To progress action, it was agreed that immediate attention would be given to developing a series of commitments across jurisdictions, with further detail on implementation including targeted outcomes to be provided in due course.

Where does this leave us?
We must continue to support action on more effective service delivery for dealing with the unacceptable levels of morbidity and mortality linked to poor physical health among people affected by mental illness. This work is urgent. Acknowledging that it will take time we must, in accelerating our responses, ensure that our approaches are consistent, based on sound consumer empowerment and health promotion principles, and are tailored to meet the real needs of mental health consumers and those who support their efforts to get health equity and an all-round better deal.

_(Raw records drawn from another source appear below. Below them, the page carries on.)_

Lemma SFeqb_compare a b : SFeqb a b = true → SFcompare a b = Some Eq.
Proof. unfold SFeqb. by destruct (SFcompare a b) as [[]|]. Qed.

Lemma eqb_ltb_trans (a b c : float) :
  (a =? b)%float = true → (b <? c)%float = true → (a <? c)%float = true.
Proof.
  rewrite FloatAxioms.eqb_spec, !ltb_spec. intros Hab%SFeqb_compare.
  destruct (SFcompare_Eq_inv _ _ Hab) as [->|(s & t & -> & ->)]; [done|].
  by destruct (Prim2SF c).
Qed.

Lemma Prim2SF_zero_inv u s : Prim2SF u = S754_zero s → signed_zero u.
Proof.
  intros E. rewrite <- (SF2Prim_Prim2SF u), E.
  destruct s; [right | left]; reflexivity.
Qed.

Lemma signed_zero_SF u : signed_zero u → ∃ s, Prim2SF u = S754_zero s.
Proof. intros [-> | ->]; [by exists false | by exists true]. Qed.

Lemma Prim2SF_nan_inv u : Prim2SF u = S754_nan → u = nan.
Proof. intros E. by rewrite <- (SF2Prim_Prim2SF u), E. Qed.

Lemma eqb_ieee_eq (u v : float) : (u =? v)%float = true ↔ ieee_eq u v.
Proof.
  rewrite FloatAxioms.eqb_spec. split.
  - intros H%SFeqb_compare.
    destruct (SFcompare_Eq_inv _ _ H) as [E|(s & t & Eu & Ev)].
    + left. split; [by apply Prim2SF_inj|].
      intros ->. discriminate H.
    + right. eauto using Prim2SF_zero_inv.
  - intros [[-> Hn] | [[s Hu]%signed_zero_SF [t Hv]%signed_zero_SF]].
    + unfold SFeqb. destruct (Prim2SF v) as [s|s| |s m e] eqn:E.
      * done.
      * by destruct s.
      * by apply Prim2SF_nan_inv in E.
      * by rewrite SFcompare_finite_refl.
    + by rewrite Hu, Hv.
Qed.

Lemma zero_ne_neg_zero : 0%float ≠ (-0)%float.
Proof.
  intros E. pose proof (f_equal (fun v => (1 / v <? 0)%float) E) as F.
  vm_compute in F. discriminate F.
Qed.

Lemma same_value_refl u : same_value u u.
Proof. by left. Qed.

Lemma same_value_sym u v : same_value u v → same_value v u.
Proof. intros [->|[]]; [by left | by right]. Qed.

Lemma same_value_trans u v w : same_value u v → same_value v w → same_value u w.
Proof.
  intros [->|[Hu Hv]] [->|[Hv' Hw]]; try (by left); try (by right).
Qed.

Lemma add_zero_same (u o : float) : signed_zero o → same_value (u + o)%float u.
Proof.
  intros [s Ho]%signed_zero_SF.
  pose proof (add_spec u o) as E. rewrite Ho in E.
  destruct (Prim2SF u) as [su|su| |su m e] eqn:Eu; unfold SF64add in E; simpl in E.
  - right. split; [|by eapply Prim2SF_zero_inv].
    destruct su, s; by eapply Prim2SF_zero_inv.
  - left. apply Prim2SF_inj. by rewrite E, Eu.
  - left. apply Prim2SF_inj. by rewrite E, Eu.
  - left. apply Prim2SF_inj. by rewrite E, Eu.
Qed.

Lemma sub_zero_same (u o : float) : signed_zero o → same_value (u - o)%float u.
Proof.
  intros [s Ho]%signed_zero_SF.
  pose proof (sub_spec u o) as E. rewrite Ho in E.
  destruct (Prim2SF u) as [su|su| |su m e] eqn:Eu; unfold SF64sub in E; simpl in E.
  - right. split; [|by eapply Prim2SF_zero_inv].
    destruct su, s; by eapply Prim2SF_zero_inv.
  - left. apply Prim2SF_inj. by rewrite E, Eu.
  - left. apply Prim2SF_inj. by rewrite E, Eu.
  - left. apply Prim2SF_inj. by rewrite E, Eu.
Qed.

Lemma sub_same (u v w : float) : same_value v w → same_value (u - v)%float (u - w)%float.
Proof.
  intros [->|[Hv Hw]]; [by left|].
  eapply same_value_trans; [by apply sub_zero_same|].
  apply same_value_sym. by apply sub_zero_same.
Qed.

Lemma ltb_eqb_refl (u c : float) : (u <? c)%float = true → (u =? u)%float = true.
Proof.
  rewrite ltb_spec, FloatAxioms.eqb_spec. unfold SFltb, SFeqb.
  destruct (Prim2SF u) as [s|s| |s m e]; try done.
  - by destruct s.
  - by rewrite SFcompare_finite_refl.
Qed.

Lemma same_value_eqb (u v : float) : same_value u v → v ≠ nan → (u =? v)%float = true.
Proof.
  intros [->|[Hu Hv]] Hn; apply eqb_ieee_eq; [by left | by right].
Qed.

Lemma neg_signed_zero (u : float) : signed_zero u → signed_zero (- u)%float.
Proof. intros [->| ->]; [by right | by left]. Qed.

Lemma py_sq_same (u v : float) : same_value u v → py_sq u = py_sq v.
Proof.
  intros [->|[[->| ->] [->| ->]]]; reflexivity.
Qed.

Lemma sub_nan_r (u : float) : (u - nan)%float = nan.
Proof.
  apply Prim2SF_inj. rewrite sub_spec.
  change (Prim2SF nan) with S754_nan. unfold SF64sub. by destruct (Prim2SF u).
Qed.

Lemma add_nan_r (u : float) : (u + nan)%float = nan.
Proof.
  apply Prim2SF_inj. rewrite add_spec.
  change (Prim2SF nan) with S754_nan. unfold SF64add. by destruct (Prim2SF u).
Qed.

Lemma add_nan_l (u : float) : (nan + u)%float = nan.
Proof.
  apply Prim2SF_inj. rewrite add_spec.
  change (Prim2SF nan) with S754_nan. unfold SF64add. by destruct (Prim2SF u).
Qed.

End FloatFacts.

(** ** Equality of atoms *)

Lemma eq_unfold (a b : Atom) :
  __eq__ a b = true ↔
    lower (elem a) = lower (elem b) ∧ (x a =? x b)%float = true
    ∧ (y a =? y b)%float = true ∧ (z a =? z b)%float = true
    ∧ (q a =? q b)%float = true.
Proof.
  unfold __eq__. rewrite !andb_true_iff, String.eqb_eq. tauto.
Qed.

(** C8, as the code has it: [__eq__] holds exactly when the element strings
    agree after lowering and each of x, y, z and the charge compares equal
    under IEEE [==].  No tolerance is involved, but the comparison is not
    bit-for-bit: zeros of either sign are equal and NaN equals nothing.
    Atoms that differ only in the case of the element are equal; charges
    that differ by 1e-9 make atoms unequal. *)
Theorem eq_is_ieee_equality :
  (∀ a b : Atom,
      __eq__ a b = true ↔
        lower (elem a) = lower (elem b) ∧ ieee_eq (x a) (x b)
        ∧ ieee_eq (y a) (y b) ∧ ieee_eq (z a) (z b) ∧ ieee_eq (q a) (q b))
  ∧ __eq__ (mkAtom "H" 1.5 (-2) 0.25 0.1 1 None None)
           (mkAtom "h" 1.5 (-2) 0.25 0.1 1 None None) = true
  ∧ __eq__ (mkAtom "H" 1.5 (-2) 0.25 0.1 1 None None)
           (mkAtom "H" 1.5 (-2) 0.25 (0.1 + 1e-9) 1 None None) = false.
Proof.
  split; [|split; reflexivity].
  intros a b. rewrite eq_unfold, !eqb_ieee_eq. tauto.
Qed.

(** C8 as stated fails: two atoms whose x fields are [0.0] and [-0.0] are
    equal although the fields differ in their sign bit, and an atom with a
    NaN coordinate is not equal to itself. *)
Lemma eq_not_bitwise :
  (__eq__ (origin "H") (set_x (-0)%float (origin "H")) = true
   ∧ x (origin "H") ≠ x (set_x (-0)%float (origin "H")))
  ∧ __eq__ (set_x nan (origin "H")) (set_x nan (origin "H")) = false.
Proof.
  split; [split|]; [reflexivity | exact zero_ne_neg_zero | reflexivity].
Qed.

(** ** The constructor *)

Lemma init_floats parse e (fx fy fz fq : float) n :
  __init__ parse e (PyFloat fx) (PyFloat fy) (PyFloat fz) (PyFloat fq) n
  = ([], Ok (mkAtom e fx fy fz fq 1 None None)).
Proof. reflexivity. Qed.

Lemma init_num parse e xIn yIn zIn qIn n a :
  (__init__ parse e xIn yIn zIn qIn n).2 = Ok a → num a = 1.
Proof.
  unfold __init__, assign_float.
  destruct (py_float parse xIn) as [fx|[]]; simpl;
    [destruct (py_float parse yIn) as [fy|[]]; simpl;
      [destruct (py_float parse zIn) as [fz|[]]; simpl;
        [destruct (py_float parse qIn) as [fq|[]]; simpl|..]|..]|..];
    intros E; inversion E; reflexivity.
Qed.

(** C6, as the code has it: [__init__] catches [ValueError] only.  When all
    four coercions succeed the fields hold the coerced values; when the
    first failure is a [ValueError] the diagnostic is printed, construction
    succeeds, the fields assigned before the failure keep their values and
    the failing field and every later one stay at 0.0; any other exception
    of [float] escapes the constructor. *)
Theorem init_catches_ValueError parse elemIn xIn yIn zIn qIn n :
  let r := __init__ parse elemIn xIn yIn zIn qIn n in
  let pf := py_float parse in
  (∀ fx fy fz fq,
      pf xIn = Ok fx → pf yIn = Ok fy → pf zIn = Ok fz → pf qIn = Ok fq →
      r = ([], Ok (mkAtom elemIn fx fy fz fq 1 None None)))
  ∧ (pf xIn = Raise ValueError →
      r = ([diagnostic], Ok (mkAtom elemIn 0 0 0 0 1 None None)))
  ∧ (∀ fx, pf xIn = Ok fx → pf yIn = Raise ValueError →
      r = ([diagnostic], Ok (mkAtom elemIn fx 0 0 0 1 None None)))
  ∧ (∀ fx fy, pf xIn = Ok fx → pf yIn = Ok fy → pf zIn = Raise ValueError →
      r = ([diagnostic], Ok (mkAtom elemIn fx fy 0 0 1 None None)))
  ∧ (∀ fx fy fz,
      pf xIn = Ok fx → pf yIn = Ok fy → pf zIn = Ok fz →
      pf qIn = Raise ValueError →
      r = ([diagnostic], Ok (mkAtom elemIn fx fy fz 0 1 None None)))
  ∧ (∀ e, first_raised [pf xIn; pf yIn; pf zIn; pf qIn] = Some e →
      e ≠ ValueError → r = ([], Raise e)).
Proof.
  cbv zeta. unfold __init__, assign_float.
  repeat split.
  - intros fx fy fz fq -> -> -> ->. reflexivity.
  - intros ->. reflexivity.
  - intros fx -> ->. reflexivity.
  - intros fx fy -> -> ->. reflexivity.
  - intros fx fy fz -> -> -> ->. reflexivity.
  - intros e He Hne. simpl in He.
    destruct (py_float parse xIn) as [fx|ex];
      [destruct (py_float parse yIn) as [fy|ey];
        [destruct (py_float parse zIn) as [fz|ez];
          [destruct (py_float parse qIn) as [fq|eq]; [discriminate|]|]|]|];
      inversion He; subst; simpl; by destruct e.
Qed.

Lemma init_catches_ValueError_witness :
  __init__ example_literals "C" (PyStr "1.5") (PyStr "abc") (PyFloat 2)
    (PyInt 3) PyNone
  = ([diagnostic], Ok (mkAtom "C" 1.5 0 0 0 1 None None)).
Proof.
  destruct (init_catches_ValueError example_literals "C" (PyStr "1.5")
              (PyStr "abc") (PyFloat 2) (PyInt 3) PyNone) as (_ & _ & H & _).
  apply H; reflexivity.
Defined.

(** C6 as stated fails: [float(None)] raises [TypeError], which the
    constructor does not catch, so [Atom("H", None)] raises. *)
Lemma init_TypeError_escapes :
  __init__ example_literals "H" PyNone (PyFloat 0) (PyFloat 0) (PyFloat 0)
    (PyInt 1)
  = ([], Raise TypeError).
Proof. reflexivity. Qed.

(** ** Translation *)

Lemma translated_call parse (self : Atom) (dx dy dz : float) :
  translated parse self dx dy dz
  = Call self []
      (Ok (mkAtom (elem self) (x self + dx) (y self + dy) (z self + dz)
             (q self) 1 None None)).
Proof. unfold translated. by rewrite init_floats. Qed.

(** C10: the atom returned by [translated] has the receiver's element and
    charge and the offset coordinates, and comes fresh from the constructor:
    [num] is 1 and [connectivity] and [kind] are [None], whatever the
    receiver's classification was. *)
Theorem translated_is_fresh parse (self : Atom) (dx dy dz : float) :
  ∃ a, returned (translated parse self dx dy dz) = Ok a
       ∧ connectivity a = None ∧ kind a = None ∧ num a = 1
       ∧ elem a = elem self ∧ q a = q self
       ∧ x a = (x self + dx)%float ∧ y a = (y self + dy)%float
       ∧ z a = (z self + dz)%float.
Proof.
  rewrite translated_call. simpl.
  eexists. split; [reflexivity|]. by repeat split.
Qed.

(** C7, as the code has it: neither call assigns to its receiver, and the
    atom obtained by [translated(dx,dy,dz)] then [translated(-dx,-dy,-dz)]
    has the original element and charge and the coordinates
    [(x + dx) + (-dx)], [(y + dy) + (-dy)], [(z + dz) + (-dz)] of binary64
    arithmetic, in which each addition rounds. *)
Theorem translated_there_and_back parse (self : Atom) (dx dy dz : float) :
  let c1 := translated parse self dx dy dz in
  receiver c1 = self
  ∧ ∃ a1, returned c1 = Ok a1
    ∧ let c2 := translated parse a1 (- dx) (- dy) (- dz) in
      receiver c2 = a1
      ∧ ∃ a2, returned c2 = Ok a2
        ∧ elem a2 = elem self ∧ q a2 = q self
        ∧ x a2 = (x self + dx + - dx)%float
        ∧ y a2 = (y self + dy + - dy)%float
        ∧ z a2 = (z self + dz + - dz)%float.
Proof.
  cbv zeta. rewrite translated_call. cbn [receiver returned].
  split; [reflexivity|]. eexists. split; [reflexivity|].
  rewrite translated_call. cbn [receiver returned].
  split; [reflexivity|]. eexists. split; [reflexivity|]. by repeat split.
Qed.
(** The four roots written into [realRoots] (lines 235-246). *)
Definition write_roots `{L : Libm} (A B : float) (d : Depressed) (y : complex)
    (realRoots : Vector4d) : option Vector4d :=
  let alpha := alpha d in
  let beta := beta d in
  let w := csqrt (Complex.s_add alpha (Complex.s_mul 2 y)) in
  let temp :=
    Complex.s_add (- B / (4 * A))
      (Complex.s_mul 0.5
         (Complex.add w
            (csqrt (Complex.neg (Complex.add (Complex.s_add (3 * alpha) (Complex.s_mul 2 y))
                                             (s_div (2 * beta) w)))))) in
  realRoots <- Eigen.set_coeff4 realRoots 0 (real temp) ;;
  let temp :=
    Complex.s_add (- B / (4 * A))
      (Complex.s_mul 0.5
         (Complex.sub w
            (csqrt (Complex.neg (Complex.add (Complex.s_add (3 * alpha) (Complex.s_mul 2 y))
                                             (s_div (2 * beta) w)))))) in
  realRoots <- Eigen.set_coeff4 realRoots 1 (real temp) ;;
  let temp :=
    Complex.s_add (- B / (4 * A))
      (Complex.s_mul 0.5
         (Complex.add (Complex.neg w)
            (csqrt (Complex.neg (Complex.sub (Complex.s_add (3 * alpha) (Complex.s_mul 2 y))
                                             (s_div (2 * beta) w)))))) in
  realRoots <- Eigen.set_coeff4 realRoots 2 (real temp) ;;
  let temp :=
    Complex.s_add (- B / (4 * A))
      (Complex.s_mul 0.5
         (Complex.sub (Complex.neg w)
            (csqrt (Complex.neg (Complex.sub (Complex.s_add (3 * alpha) (Complex.s_mul 2 y))
                                             (s_div (2 * beta) w)))))) in
  realRoots <- Eigen.set_coeff4 realRoots 3 (real temp) ;;
  Some realRoots.

Definition solveQuartic `{L : Libm} (factors : Vector5d) (realRoots : Vector4d)
  : option (Z * Vector4d) :=
  A <- Eigen.coeff5 factors 0 ;;
  B <- Eigen.coeff5 factors 1 ;;
  C <- Eigen.coeff5 factors 2 ;;
  D <- Eigen.coeff5 factors 3 ;;
  E <- Eigen.coeff5 factors 4 ;;
  let d := depress A B C D E in
  let y := ry (resolvent d) in
  realRoots <- write_roots A B d y realRoots ;;
  Some (0%Z, realRoots).

(** ** [P3P_Kneip::computePoses] *)

(** The indeterminate initial contents of the locals declared without an
    initialiser. *)
Record Locals := mkLocals {
  T_init : Matrix3d;
  N_init : Matrix3d;
  factors_init : Vector5d;
  realRoots_init : Vector4d;
  gwc_init : Matrix34d
}.

(** The test of line 48 on the three world points. *)
Definition aligned (P1 P2 P3 : Vector3d) : bool :=
  let temp1 := Eigen.vsub P2 P1 in
  let temp2 := Eigen.vsub P3 P1 in
  Eigen.norm (Eigen.cross temp1 temp2) =? 0.

(** The frame [(e1, e2, e3)] of two directions, written into [T] and
    transposed in place (lines 59-68, and again lines 79-87). *)
Definition frame_of (T : Matrix3d) (f1 f2 : Vector3d) : option Matrix3d :=
  let e1 := f1 in
  let e3 := Eigen.cross f1 f2 in
  let e3 := Eigen.vdiv e3 (Eigen.norm e3) in
  let e2 := Eigen.cross e3 e1 in
  T <- Eigen.set_col T 0 e1 ;;
  T <- Eigen.set_col T 1 e2 ;;
  T <- Eigen.set_col T 2 e3 ;;
  Some (Eigen.transpose T).

(** What lines 53-94 leave in [f1], [f2], [f3], [T], [P1], [P2], [P3]. *)
Record Camera := mkCamera {
  cam_f1 : Vector3d; cam_f2 : Vector3d; cam_f3 : Vector3d;
  cam_T : Matrix3d;
  cam_P1 : Vector3d; cam_P2 : Vector3d; cam_P3 : Vector3d
}.

Definition camera_frame (T : Matrix3d) (featureVectors worldPoints : Matrix3d)
    (P1 P2 P3 : Vector3d) : option Camera :=
  f1 <- Eigen.col featureVectors 0 ;;
  f2 <- Eigen.col featureVectors 1 ;;
  f3 <- Eigen.col featureVectors 2 ;;
  T <- frame_of T f1 f2 ;;
  let f3 := Eigen.mulv T f3 in
  f3_2 <- Eigen.coeff f3 2 ;;
  if 0 <? f3_2 then
    f1 <- Eigen.col featureVectors 1 ;;
    f2 <- Eigen.col featureVectors 0 ;;
    f3 <- Eigen.col featureVectors 2 ;;
    T <- frame_of T f1 f2 ;;
    let f3 := Eigen.mulv T f3 in
    P1 <- Eigen.col worldPoints 1 ;;
    P2 <- Eigen.col worldPoints 0 ;;
    P3 <- Eigen.col worldPoints 2 ;;
    Some (mkCamera f1 f2 f3 T P1 P2 P3)
  else
    Some (mkCamera f1 f2 f3 T P1 P2 P3).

With government interest and policy development and planning approaches underway, it is timely that we address the largely unspoken dynamic that underpins much of the historic oversight in this area of mental health – that people experiencing mental illness are still primarily defined by their mental illness, as needy and to be managed, rather than seen as a whole person with potential and a right to have a healthy, worthwhile contributing life.

It is time we shone some light on attitudes in clinical practice and challenge the shroud that a psychiatric diagnosis brings to other symptoms and markers.

How often do medical people pass off physical symptoms as psychosomatic? Why do not we undertake routine cardiovascular and metabolic investigations in mental health practice? Do we listen and observe, do we offer or refer to appropriate screening and health promotion services?

We can, and must, do better. Better practice is driven as much by progressive attitudes as by clinical protocols. Mental health consumers can tell the difference, and are much more likely to work in partnership with services that acknowledge their broader health needs in meaningful ways.

Unless we seriously reflect on how much we perpetuate the life expectancy gap for people with mental illness, we will never close it.

Janet Meagher AM is a former National Mental Health Commissioner, mental health consumer activist and advocate for over 30 years

This article is reproduced with the permission of Janet Meagher and MHAustralia.